# AIM OF THE TASK:
The whole listing must be printed again without any alteration.

-----

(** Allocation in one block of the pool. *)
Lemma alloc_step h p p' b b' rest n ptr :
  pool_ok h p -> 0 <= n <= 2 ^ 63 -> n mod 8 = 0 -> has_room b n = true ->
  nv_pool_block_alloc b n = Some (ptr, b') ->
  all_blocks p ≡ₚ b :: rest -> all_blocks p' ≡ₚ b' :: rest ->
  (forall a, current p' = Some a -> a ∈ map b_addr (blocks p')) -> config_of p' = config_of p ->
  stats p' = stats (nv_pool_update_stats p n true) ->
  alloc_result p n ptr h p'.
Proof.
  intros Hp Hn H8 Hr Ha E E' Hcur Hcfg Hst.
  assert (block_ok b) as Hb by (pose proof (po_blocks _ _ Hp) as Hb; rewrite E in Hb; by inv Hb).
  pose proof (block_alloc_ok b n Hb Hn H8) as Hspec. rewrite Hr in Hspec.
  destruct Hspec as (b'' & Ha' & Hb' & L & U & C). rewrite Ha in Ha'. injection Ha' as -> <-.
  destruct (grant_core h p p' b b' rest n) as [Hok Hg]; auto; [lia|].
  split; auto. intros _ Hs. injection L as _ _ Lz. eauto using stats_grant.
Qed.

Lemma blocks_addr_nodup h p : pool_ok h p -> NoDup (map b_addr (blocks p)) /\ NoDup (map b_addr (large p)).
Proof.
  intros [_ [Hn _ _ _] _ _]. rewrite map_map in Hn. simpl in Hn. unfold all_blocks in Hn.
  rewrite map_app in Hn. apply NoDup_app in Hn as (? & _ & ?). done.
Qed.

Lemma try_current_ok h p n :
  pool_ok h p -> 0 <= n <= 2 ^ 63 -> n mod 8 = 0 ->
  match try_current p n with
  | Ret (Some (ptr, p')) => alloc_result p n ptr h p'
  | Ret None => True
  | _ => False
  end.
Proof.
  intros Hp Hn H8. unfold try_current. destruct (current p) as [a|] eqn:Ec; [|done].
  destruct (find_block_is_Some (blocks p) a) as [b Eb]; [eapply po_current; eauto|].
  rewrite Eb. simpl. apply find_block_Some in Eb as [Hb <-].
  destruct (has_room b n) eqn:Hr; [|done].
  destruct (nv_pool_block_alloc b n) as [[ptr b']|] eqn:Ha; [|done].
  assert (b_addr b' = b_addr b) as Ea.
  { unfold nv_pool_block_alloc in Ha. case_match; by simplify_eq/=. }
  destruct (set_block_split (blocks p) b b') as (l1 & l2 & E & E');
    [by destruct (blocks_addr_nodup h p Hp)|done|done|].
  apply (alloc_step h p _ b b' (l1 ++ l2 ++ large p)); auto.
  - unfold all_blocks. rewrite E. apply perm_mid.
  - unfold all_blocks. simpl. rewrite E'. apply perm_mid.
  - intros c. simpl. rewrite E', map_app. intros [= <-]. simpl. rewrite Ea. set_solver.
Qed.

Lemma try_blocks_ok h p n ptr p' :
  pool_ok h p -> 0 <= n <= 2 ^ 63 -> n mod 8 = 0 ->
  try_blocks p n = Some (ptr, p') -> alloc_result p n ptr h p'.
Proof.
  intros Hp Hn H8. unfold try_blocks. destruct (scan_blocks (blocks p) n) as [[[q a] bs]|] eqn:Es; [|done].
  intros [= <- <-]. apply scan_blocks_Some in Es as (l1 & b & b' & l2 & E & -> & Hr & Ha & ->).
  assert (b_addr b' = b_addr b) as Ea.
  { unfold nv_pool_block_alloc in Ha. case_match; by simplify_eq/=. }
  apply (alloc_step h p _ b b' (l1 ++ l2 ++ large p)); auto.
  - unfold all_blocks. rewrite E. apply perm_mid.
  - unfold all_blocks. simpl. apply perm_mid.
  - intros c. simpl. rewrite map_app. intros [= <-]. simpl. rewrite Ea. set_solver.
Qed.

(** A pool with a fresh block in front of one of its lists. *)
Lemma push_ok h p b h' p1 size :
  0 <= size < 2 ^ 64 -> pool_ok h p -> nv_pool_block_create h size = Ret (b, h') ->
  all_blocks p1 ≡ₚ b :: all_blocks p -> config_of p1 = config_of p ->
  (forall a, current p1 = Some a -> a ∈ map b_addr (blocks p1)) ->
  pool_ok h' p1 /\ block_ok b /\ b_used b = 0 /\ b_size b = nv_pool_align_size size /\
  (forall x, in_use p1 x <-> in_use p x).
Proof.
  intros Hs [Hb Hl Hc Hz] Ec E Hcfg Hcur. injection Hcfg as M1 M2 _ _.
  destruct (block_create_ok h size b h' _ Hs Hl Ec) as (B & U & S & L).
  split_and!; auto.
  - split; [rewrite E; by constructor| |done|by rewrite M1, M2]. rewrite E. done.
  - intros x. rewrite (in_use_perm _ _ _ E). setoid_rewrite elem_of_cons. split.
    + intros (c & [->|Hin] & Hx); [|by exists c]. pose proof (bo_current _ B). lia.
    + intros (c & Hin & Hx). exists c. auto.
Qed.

-----

# ANSWER SPACE:
(** Allocation in one block of the pool. *)
Lemma alloc_step h p p' b b' rest n ptr :
  pool_ok h p -> 0 <= n <= 2 ^ 63 -> n mod 8 = 0 -> has_room b n = true ->
  nv_pool_block_alloc b n = Some (ptr, b') ->
  all_blocks p ≡ₚ b :: rest -> all_blocks p' ≡ₚ b' :: rest ->
  (forall a, current p' = Some a -> a ∈ map b_addr (blocks p')) -> config_of p' = config_of p ->
  stats p' = stats (nv_pool_update_stats p n true) ->
  alloc_result p n ptr h p'.
Proof.
  intros Hp Hn H8 Hr Ha E E' Hcur Hcfg Hst.
  assert (block_ok b) as Hb by (pose proof (po_blocks _ _ Hp) as Hb; rewrite E in Hb; by inv Hb).
  pose proof (block_alloc_ok b n Hb Hn H8) as Hspec. rewrite Hr in Hspec.
  destruct Hspec as (b'' & Ha' & Hb' & L & U & C). rewrite Ha in Ha'. injection Ha' as -> <-.
  destruct (grant_core h p p' b b' rest n) as [Hok Hg]; auto; [lia|].
  split; auto. intros _ Hs. injection L as _ _ Lz. eauto using stats_grant.
Qed.

Lemma blocks_addr_nodup h p : pool_ok h p -> NoDup (map b_addr (blocks p)) /\ NoDup (map b_addr (large p)).
Proof.
  intros [_ [Hn _ _ _] _ _]. rewrite map_map in Hn. simpl in Hn. unfold all_blocks in Hn.
  rewrite map_app in Hn. apply NoDup_app in Hn as (? & _ & ?). done.
Qed.

Lemma try_current_ok h p n :
  pool_ok h p -> 0 <= n <= 2 ^ 63 -> n mod 8 = 0 ->
  match try_current p n with
  | Ret (Some (ptr, p')) => alloc_result p n ptr h p'
  | Ret None => True
  | _ => False
  end.
Proof.
  intros Hp Hn H8. unfold try_current. destruct (current p) as [a|] eqn:Ec; [|done].
  destruct (find_block_is_Some (blocks p) a) as [b Eb]; [eapply po_current; eauto|].
  rewrite Eb. simpl. apply find_block_Some in Eb as [Hb <-].
  destruct (has_room b n) eqn:Hr; [|done].
  destruct (nv_pool_block_alloc b n) as [[ptr b']|] eqn:Ha; [|done].
  assert (b_addr b' = b_addr b) as Ea.
  { unfold nv_pool_block_alloc in Ha. case_match; by simplify_eq/=. }
  destruct (set_block_split (blocks p) b b') as (l1 & l2 & E & E');
    [by destruct (blocks_addr_nodup h p Hp)|done|done|].
  apply (alloc_step h p _ b b' (l1 ++ l2 ++ large p)); auto.
  - unfold all_blocks. rewrite E. apply perm_mid.
  - unfold all_blocks. simpl. rewrite E'. apply perm_mid.
  - intros c. simpl. rewrite E', map_app. intros [= <-]. simpl. rewrite Ea. set_solver.
Qed.

Lemma try_blocks_ok h p n ptr p' :
  pool_ok h p -> 0 <= n <= 2 ^ 63 -> n mod 8 = 0 ->
  try_blocks p n = Some (ptr, p') -> alloc_result p n ptr h p'.
Proof.
  intros Hp Hn H8. unfold try_blocks. destruct (scan_blocks (blocks p) n) as [[[q a] bs]|] eqn:Es; [|done].
  intros [= <- <-]. apply scan_blocks_Some in Es as (l1 & b & b' & l2 & E & -> & Hr & Ha & ->).
  assert (b_addr b' = b_addr b) as Ea.
  { unfold nv_pool_block_alloc in Ha. case_match; by simplify_eq/=. }
  apply (alloc_step h p _ b b' (l1 ++ l2 ++ large p)); auto.
  - unfold all_blocks. rewrite E. apply perm_mid.
  - unfold all_blocks. simpl. apply perm_mid.
  - intros c. simpl. rewrite map_app. intros [= <-]. simpl. rewrite Ea. set_solver.
Qed.

(** A pool with a fresh block in front of one of its lists. *)
Lemma push_ok h p b h' p1 size :
  0 <= size < 2 ^ 64 -> pool_ok h p -> nv_pool_block_create h size = Ret (b, h') ->
  all_blocks p1 ≡ₚ b :: all_blocks p -> config_of p1 = config_of p ->
  (forall a, current p1 = Some a -> a ∈ map b_addr (blocks p1)) ->
  pool_ok h' p1 /\ block_ok b /\ b_used b = 0 /\ b_size b = nv_pool_align_size size /\
  (forall x, in_use p1 x <-> in_use p x).
Proof.
  intros Hs [Hb Hl Hc Hz] Ec E Hcfg Hcur. injection Hcfg as M1 M2 _ _.
  destruct (block_create_ok h size b h' _ Hs Hl Ec) as (B & U & S & L).
  split_and!; auto.
  - split; [rewrite E; by constructor| |done|by rewrite M1, M2]. rewrite E. done.
  - intros x. rewrite (in_use_perm _ _ _ E). setoid_rewrite elem_of_cons. split.
    + intros (c & [->|Hin] & Hx); [|by exists c]. pose proof (bo_current _ B). lia.
    + intros (c & Hin & Hx). exists c. auto.
Qed.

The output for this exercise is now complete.